When performing another test called SIMPLEQA, which asks more general questions, the Halucinacean rate for O3 and O4-mini was 51 percent and 79 percent. The previous system, O1, hallucinated 44 percent of the time.
It describes tests in detail in paperOpeni said that more research is needed to understand the cause of these results. Because AI systems learn from more data than people can wrap their heads, technologists are trying to determine why they behave in a way they do it.
“Hallucinations are, inherently, more common in thinking models, although we are actively working to reduce the higher levels of hallucinations that we have seen in O3 and O4-mini,” said Gaby Rail spokesman. “We will continue to research hallucinations across all models to improve accuracy and reliability.”
Hannaneh Hajishirzi, a professor at the University of Washington and a researcher in Allen Institute for artificial intelligence is part of a team that recently invented the way of watching the system’s behavior back to the individual data on which it was trained. But because the systems learn from so many data – and because they can generate almost anything – this new tool cannot explain everything. “We still don’t know how these models work exactly,” she said.
Tests of independent companies and researchers suggest that the level of hallucinations is also growing for thinking models from companies such as Google and Deepseek.
Since the end of 2023, Mr. Awadallaha Vectar has watched how often the chatbots come out of the truth. The Company asks these systems to perform a direct task that is easily verified: summarize specific news articles. Even then chatbots are permanently inventing information.
The original Vectary research estimated that in this situation the cottage created information at least 3 percent of the time and sometimes up to 27 percent.
In a year and a half since the company like Openai and Google have moved these numbers to a range of 1 or 2 percent. Others, such as San Francisco Start-up Anthropic, were around 4 percent. However, the level of hallucinations in this test has increased by means of thinking systems. Deepseek’s reasoning system, R1, hallucinated 14.3 percent of time. Onlai’s O3 climbed to 6.8.
(The New York Times sued Openai and his partner Microsoft, who accused them of violating copyrights related to intelligence content AI.
For years, companies such as OpenAi rely on a simple concept: the more Internet data they brought to their AI systems, the better these systems would work. On the Internet, however, they used almost all English text, which meant that they needed a new way to improve their chatbots.
Thus, these companies are more leaning on the technique that scientists call strengthening learning. With this process, the system can learn behavior through experiments and mistakes.

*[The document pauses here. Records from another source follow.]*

(* ===== verification/RlcAmEntity.v ===== *)
(** * RLC acknowledged mode: the operations of the entity

    [recv_pdu], [generate_pdu] and its three cases, [recv_sdu], the timers,
    discard, re-establishment and deletion of [nr_rlc_entity_am.c], and the
    constructor and reconfiguration of [nr_rlc_entity.c]. *)

From S2P Require Import Prelude RlcPdu RlcSdu TimeStat RlcEntity RlcRx RlcAm RlcAmControl RlcAmStatus.

Module AmEntity.
Import Am AmControl AmStatus.

(** ** Reception *)

(** The [discard] label; [p] is the poll bit read so far. *)
Definition discard_pdu (e : nr_rlc_entity_am_t) (p : bool) (size : Z) : nr_rlc_entity_am_t :=
  let e := if p then e <| status_triggered := true |> else e in
  stat (fun s => s <| rxpdu_dd_pkts ::= add32 1 |> <| rxpdu_dd_bytes ::= add32 size |>) e.

(** From [data_size = size - decoder.byte] on. *)
Definition recv_segment (e : nr_rlc_entity_am_t) (buffer : bytes) (size : Z) (p : bool) (sn so : Z)
    (is_first is_last : bool) (header : Z) : res nr_rlc_entity_am_t :=
  let data_size := size - header in
  if data_size <=? 0 then mret (discard_pdu e p size)
  else if rx_size e + data_size >? rx_maxsize e then mret (discard_pdu e p size)
  else if negb (sn_in_recv_window e sn) then
    let e := stat (fun s => s <| rxpdu_ow_pkts ::= add32 1 |> <| rxpdu_ow_bytes ::= add32 size |>) e in
    mret (discard_pdu e p size)
  else if segment_already_received e sn so data_size then
    let e := stat (fun s => s <| rxpdu_dup_pkts ::= add32 1 |> <| rxpdu_dup_bytes ::= add32 size |>) e in
    mret (discard_pdu e p size)
  else
    let e := e <| rx_size ::= Z.add data_size |> in
    data ← slice buffer (size - data_size) data_size;
    pdu ← nr_rlc_new_pdu sn so is_first is_last data data_size;
    let e := e <| rx_list := nr_rlc_pdu_list_add (sn_compare_rx e) (rx_list e) pdu |> in
    e ← reception_actions e pdu;
    mret (if p then e <| status_triggered := true |> else e).

Definition nr_rlc_entity_am_recv_pdu (e : nr_rlc_entity_am_t) (buffer : bytes) (size : Z)
  : res nr_rlc_entity_am_t :=
  let e := stat (fun s => s <| rxpdu_pkts ::= add32 1 |> <| rxpdu_bytes ::= add32 size |>) e in
  let decoder := nr_rlc_pdu_decoder_init buffer size in
  READ dc, decoder <- decoder @ 1 ERR (mret (discard_pdu e false size));
  if dc =? 0 then process_control_pdu e buffer size
  else
    READ p, decoder <- decoder @ 1 ERR (mret (discard_pdu e true size));
    let p := negb (p =? 0) in
    READ si, decoder <- decoder @ 2 ERR (mret (discard_pdu e p size));
    let is_first := Z.land si 2 =? 0 in
    let is_last := Z.land si 1 =? 0 in
    let read_sn decoder :=
      READ sn, decoder <- decoder @ (sn_field_length e) ERR (mret (discard_pdu e p size));
      if is_first then recv_segment e buffer size p sn 0 is_first is_last (d_byte decoder)
      else
        READ so, decoder <- decoder @ 16 ERR (mret (discard_pdu e p size));
        if so =? 0 then mret (discard_pdu e p size)
        else recv_segment e buffer size p sn so is_first is_last (d_byte decoder) in
    if sn_field_length e =? 18 then
      READ r, decoder <- decoder @ 2 ERR (mret (discard_pdu e p size));
      read_sn decoder
    else read_sn decoder.

(** ** Transmission *)

(** [if (entity->force_poll) { p = 1; entity->force_poll = 0; }] *)
Definition apply_force_poll (e : nr_rlc_entity_am_t) (p : bool) : nr_rlc_entity_am_t * bool :=
  if force_poll e then (e <| force_poll := false |>, true) else (e, p).

(** Lines 1601 to 1630: the segment is off the list, cut to size. *)
Definition retx_segment (e : nr_rlc_entity_am_t) (sdu : nr_rlc_sdu_segment_t) (buffer : bytes) (size : Z)
  : res (Z * bytes * nr_rlc_entity_am_t) :=
  e ← put_in_wait_list e sdu;
  let '(e, p) := apply_force_poll e (check_poll_after_pdu_assembly e) in
  '(ret_size, buffer, e) ← serialize_sdu e sdu buffer size p;
  let e := stat (fun s => s <| txpdu_pkts ::= add32 1 |> <| txpdu_bytes ::= add32 ret_size |>
    <| txpdu_retx_pkts ::= add32 1 |> <| txpdu_retx_bytes ::= add32 ret_size |>) e in
  mret (ret_size, buffer, e).

Definition generate_retx_pdu (e : nr_rlc_entity_am_t) (buffer : bytes) (size : Z)
  : res (Z * bytes * nr_rlc_entity_am_t) :=
  match retransmit_list e with
  | [] => Err Null
  | sdu :: rest =>
      let pdu_header_size := compute_pdu_header_size e sdu in
      if pdu_header_size + 1 >? size then mret (0, buffer, e)
      else
        let e := e <| retransmit_list := rest |> in
        let pdu_size := pdu_header_size + seg_size sdu in
        let e := e <| common ::= bstatus_retx (- pdu_size) |> in
        if pdu_size >? size then
          '(sdu, next_sdu, e) ← resegment sdu e size;
          let e := e <| retransmit_list ::= cons next_sdu |> in
          let e := e <| common ::=
                     bstatus_retx (compute_pdu_header_size e next_sdu + seg_size next_sdu) |> in
          let e := stat (fun s => s <| txpdu_segmented ::= add32 1 |>) e in
          retx_segment e sdu buffer size
        else retx_segment e sdu buffer size
  end.

(** Lines 1693 to 1743. *)
Definition tx_segment (e : nr_rlc_entity_am_t) (sdu : nr_rlc_sdu_segment_t) (buffer : bytes)
    (size time_now : Z) : res (Z * bytes * nr_rlc_entity_am_t) :=
  e ← put_in_wait_list e sdu;
  let e := e <| pdu_without_poll ::= Z.succ |> <| byte_without_poll ::= Z.add (seg_size sdu) |> in
  let p :=
    if (negb (poll_pdu e =? -1) && (pdu_without_poll e >=? poll_pdu e))
       || (negb (poll_byte e =? -1) && (byte_without_poll e >=? poll_byte e))
    then true else check_poll_after_pdu_assembly e in
  let '(e, p) := apply_force_poll e p in
  '(ret_size, buffer, e) ← serialize_sdu e sdu buffer size p;
  let e := stat (fun s => s <| txpdu_pkts ::= add32 1 |> <| txpdu_bytes ::= add32 ret_size |>) e in
  d ← sdu_of (heap e) sdu;
  c ← time_average_tx (common e) d time_now;
  mret (ret_size, buffer, e <| common := c |>).

Definition generate_tx_pdu (e : nr_rlc_entity_am_t) (buffer : bytes) (size time_now : Z)
  : res (Z * bytes * nr_rlc_entity_am_t) :=
  if is_window_stalling e then mret (0, buffer, e)
  else
    match tx_list e with
    | [] => mret (0, buffer, e)
    | sdu :: rest =>
        let pdu_header_size := compute_pdu_header_size e sdu in
        if pdu_header_size + 1 >? size then mret (0, buffer, e)
        else
          let e := e <| tx_list := rest |> in
          let e := match rest with [] => e <| tx_end := None |> | _ => e end in
          let pdu_size := pdu_header_size + seg_size sdu in
          let e := e <| common ::= bstatus_tx (- pdu_size) |> in
          d ← sdu_of (heap e) sdu;
          e ← (if sdu_sn d =? -1 then
                 h ← sdu_upd (fun d => d <| sdu_sn := tx_next e |>) (heap e) sdu;
                 mret (e <| heap := h |> <| tx_next := Z.rem (tx_next e + 1) (sn_modulus e) |>)
               else mret e);
          if pdu_size >? size then
            '(sdu, next_sdu, e) ← resegment sdu e size;
            let e := e <| tx_list ::= cons next_sdu |> in
            let e := match tx_end e with
                     | None => e <| tx_end := Some (seg_addr next_sdu) |>
                     | Some _ => e end in
            let e := stat (fun s => s <| txpdu_segmented ::= add32 1 |>) e in
            let e := e <| common ::=
                       bstatus_tx (compute_pdu_header_size e next_sdu + seg_size next_sdu) |> in
            tx_segment e sdu buffer size time_now
          else tx_segment e sdu buffer size time_now
    end.

Definition nr_rlc_entity_am_buffer_status (e : nr_rlc_entity_am_t) (maxsize : Z)
  : res nr_rlc_entity_buffer_status_t :=
  n ← (if status_to_report e then status_size e maxsize else mret 0);
  mret (mk_bstatus n (tx_size_ (bstatus (common e))) (retx_size (bstatus (common e)))).

Definition nr_rlc_entity_am_generate_pdu (e : nr_rlc_entity_am_t) (buffer : bytes) (size time_now : Z)
  : res (Z * bytes * nr_rlc_entity_am_t) :=
  '(ret, buffer, e) ← (if status_to_report e then generate_status e buffer size else mret (0, buffer, e));
  if negb (ret =? 0) then mret (ret, buffer, e)
  else
    '(ret, buffer, e) ← match retransmit_list e with
                        | [] => mret (0, buffer, e)
                        | _ => generate_retx_pdu e buffer size
                        end;
    if negb (ret =? 0) then mret (ret, buffer, e)
    else generate_tx_pdu e buffer size time_now.

Definition nr_rlc_entity_am_recv_sdu (e : nr_rlc_entity_am_t) (buffer : bytes) (size sdu_id time_now : Z)
  : res nr_rlc_entity_am_t :=
  let e := stat (fun s => s <| rxsdu_pkts ::= add32 1 |>) e in
  if negb (size <=? NR_SDU_MAX) then Err Exit
  else
    let e :=
      if negb (sdu_rejected e =? 0) && (t_current e >? u64 (t_log_buffer_full e + 1000))
      then e <| sdu_rejected := 0 |> <| t_log_buffer_full := t_current e |> else e in
    if tx_size e + size >? tx_maxsize e then mret (e <| sdu_rejected ::= Z.succ |>)
    else
      let e := e <| tx_size ::= Z.add size |> in
      let e := stat (fun s => s <| rxsdu_bytes ::= add64 size |>) e in
      '(sdu, h) ← nr_rlc_new_sdu (heap e) buffer size sdu_id;
      '(l, en) ← nr_rlc_sdu_segment_list_append (tx_list e) (tx_end e) sdu;
      let e := e <| heap := h |> <| tx_list := l |> <| tx_end := en |> in
      let e := e <| common ::= bstatus_tx (compute_pdu_header_size e sdu + seg_size sdu) |> in
      if avg_time_is_on (common e) then
        h ← sdu_upd (fun d => d <| sdu_time_of_arrival := time_now |>) (heap e) sdu;
        mret (e <| heap := h |>)
      else mret e.

(** ** Time and timers *)

(** The [do { } while] that moves the segments of one SN from the wait list to
    the retransmission list; [first] is true before its first test. *)
Fixpoint retransmit_sn_loop (sn : Z) (first : bool) (cur : list nr_rlc_sdu_segment_t)
    (e : nr_rlc_entity_am_t) : res nr_rlc_entity_am_t :=
  match cur with
  | [] => mret e
  | s :: rest =>
      d ← sdu_of (heap e) s;
      if first || (sdu_sn d =? sn) then
        let e := e <| wait_list := rest |> in
        let e := match rest with [] => e <| wait_end := None |> | _ => e end in
        let e := e <| common ::= bstatus_retx (compute_pdu_header_size e s + seg_size s) |> in
        l ← nr_rlc_tx_sdu_segment_list_add e (retransmit_list e) s;
        retransmit_sn_loop sn false rest (e <| retransmit_list := l |>)
      else mret e
  end.

Definition check_t_poll_retransmit (e : nr_rlc_entity_am_t) : res nr_rlc_entity_am_t :=
  if (t_poll_retransmit_start e =? 0)
     || (t_current e <=? u64 (t_poll_retransmit_start e + t_poll_retransmit e)) then mret e
  else
    let e := e <| t_poll_retransmit_start := 0 |> <| force_poll := true |> in
    if negb (check_poll_after_pdu_assembly e) then mret e
    else
      match wait_list e with
      | [] => Err Null
      | cur :: _ =>
          h ← sdu_upd (fun d => d <| sdu_retx_count ::= Z.succ |>) (heap e) cur;
          let e := e <| heap := h |> in
          d ← sdu_of (heap e) cur;
          e ← retransmit_sn_loop (sdu_sn d) true (wait_list e) e;
          mret (if sdu_retx_count d >=? max_retx_threshold e
                then e <| common ::= call MaxRetxReached |> else e)
      end.

Definition check_t_reassembly (e : nr_rlc_entity_am_t) : res nr_rlc_entity_am_t :=
  if (t_reassembly_start e =? 0)
     || (t_current e <=? u64 (t_reassembly_start e + t_reassembly e)) then mret e
  else
    let e := e <| t_reassembly_start := 0 |> in
    sn ← first_not_delivered e (rx_next_status_trigger e);
    let e := e <| rx_highest_status := sn |> <| status_triggered := true |> in
    let next := Z.rem (rx_highest_status e + 1) (sn_modulus e) in
    if (sn_compare_rx e (rx_next_highest e) next >? 0)
       || ((rx_next_highest e =? next) && sdu_has_missing_bytes e (rx_highest_status e))
    then mret (e <| t_reassembly_start := t_current e |> <| rx_next_status_trigger := rx_next_highest e |>)
    else mret e.

Definition nr_rlc_entity_am_set_time (e : nr_rlc_entity_am_t) (now : Z) : res nr_rlc_entity_am_t :=
  e ← check_t_poll_retransmit (e <| t_current := now |>);
  check_t_reassembly e.

(** ** Discard, re-establishment, delete *)

Definition nr_rlc_entity_am_discard_sdu (e : nr_rlc_entity_am_t) (sdu_id : Z) : res nr_rlc_entity_am_t :=
  '(prev, cur) ← find_sdu_id (heap e) sdu_id [] (tx_list e);
  match cur with
  | [] => mret e
  | c :: next =>
      if negb (seg_is_first c) || negb (seg_is_last c) then mret e
      else
        let e := e <| tx_list := prev ++ next |> in
        let e := if decide (tx_end e = Some (seg_addr c))
                 then e <| tx_end := seg_addr <$> last prev |> else e in
        let e := e <| common ::= bstatus_tx (- (compute_pdu_header_size e c + seg_size c)) |> in
        d ← sdu_of (heap e) c;
        let e := e <| tx_size ::= fun n => n - sdu_size d |> in
        '(_, h) ← nr_rlc_free_sdu_segment (heap e) c;
        mret (e <| heap := h |>)
  end.

Definition clear_entity (e : nr_rlc_entity_am_t) : res nr_rlc_entity_am_t :=
  let e := e <| rx_next := 0 |> <| rx_next_status_trigger := 0 |> <| rx_highest_status := 0 |>
             <| rx_next_highest := 0 |> <| status_triggered := false |>
             <| tx_next := 0 |> <| tx_next_ack := 0 |> <| poll_sn := 0 |>
             <| pdu_without_poll := 0 |> <| byte_without_poll := 0 |> <| force_poll := false |>
             <| t_current := 0 |> <| t_log_buffer_full := 0 |> <| sdu_rejected := 0 |>
             <| t_poll_retransmit_start := 0 |> <| t_reassembly_start := 0 |>
             <| t_status_prohibit_start := 0 |> <| rx_list := [] |> <| rx_size := 0 |> in
  h ← nr_rlc_free_sdu_segment_list (heap e) (tx_list e);
  h ← nr_rlc_free_sdu_segment_list h (wait_list e);
  h ← nr_rlc_free_sdu_segment_list h (retransmit_list e);
  let e := e <| heap := h |> <| tx_list := [] |> <| tx_end := None |> <| tx_size := 0 |>
             <| wait_list := [] |> <| wait_end := None |> <| retransmit_list := [] |> in
  mret (e <| common ::= fun c => c <| bstatus ::= fun b => b <| tx_size_ := 0 |> <| retx_size := 0 |> |> |>).

Definition nr_rlc_entity_am_reestablishment (e : nr_rlc_entity_am_t) : res nr_rlc_entity_am_t :=
  clear_entity e.

(** What is still allocated when the entity itself is freed. *)
Definition nr_rlc_entity_am_delete (e : nr_rlc_entity_am_t) : res sdu_heap :=
  e ← clear_entity e; mret (heap e).

Definition nr_rlc_entity_am_available_tx_space (e : nr_rlc_entity_am_t) : Z :=
  tx_maxsize e - tx_size e.

Definition new_nr_rlc_entity_am (rx_maxsize tx_maxsize t_poll_retransmit t_reassembly t_status_prohibit
    poll_pdu poll_byte max_retx_threshold sn_field_length : Z) : res nr_rlc_entity_am_t :=
  if negb ((sn_field_length =? 12) || (sn_field_length =? 18)) then Err Exit
  else
    c ← new_common NR_RLC_AM;
    let m := Z.shiftl 1 sn_field_length in
    mret (mk_am c t_poll_retransmit t_reassembly t_status_prohibit poll_pdu poll_byte
            max_retx_threshold sn_field_length m (Z.quot m 2)
            0 0 0 0 false 0 0 0 0 0 false 0 0 0 0 0 0
            [] 0 rx_maxsize heap_empty [] None 0 tx_maxsize [] None []).

Definition nr_rlc_entity_am_reconfigure (e : nr_rlc_entity_am_t) (t_poll t_reass t_status ppdu pbyte
    max_retx : Z) (sn_length : option Z) : nr_rlc_entity_am_t :=
  let e := e <| t_poll_retransmit := t_poll |> <| t_reassembly := t_reass |>
             <| t_status_prohibit := t_status |> <| poll_pdu := ppdu |> <| poll_byte := pbyte |>
             <| max_retx_threshold := max_retx |> in
  match sn_length with Some n => e <| sn_field_length := n |> | None => e end.

End AmEntity.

In some areas it works well, such as mathematical and computer programming. However, it will not reach other areas.
“The way these systems are trained will begin to focus on one task-and they will start forgetting the others,” said Laura Perez-Beltrachini, a research worker at the University of Edinburgh, one of a The team carefully examines the problem of hallucination.
Another problem is that the thinking models are designed to spend time “thinking” through complex problems before they deal with the answer. When trying to solve the problem step by step, they risk the hallucination at every step. Mistakes can be complicated because they spend more time thinking.
The latest robots reveal each step to users, which means users can also see every error. Scientists also found that in many cases the steps displayed by the robot unrelated to the response it eventually brings.
“What the system says that they think it is not necessarily what they think,” said Aryo Pradipta Gema, researcher AI at the University of Edinburgh and a colleague from Anthropic.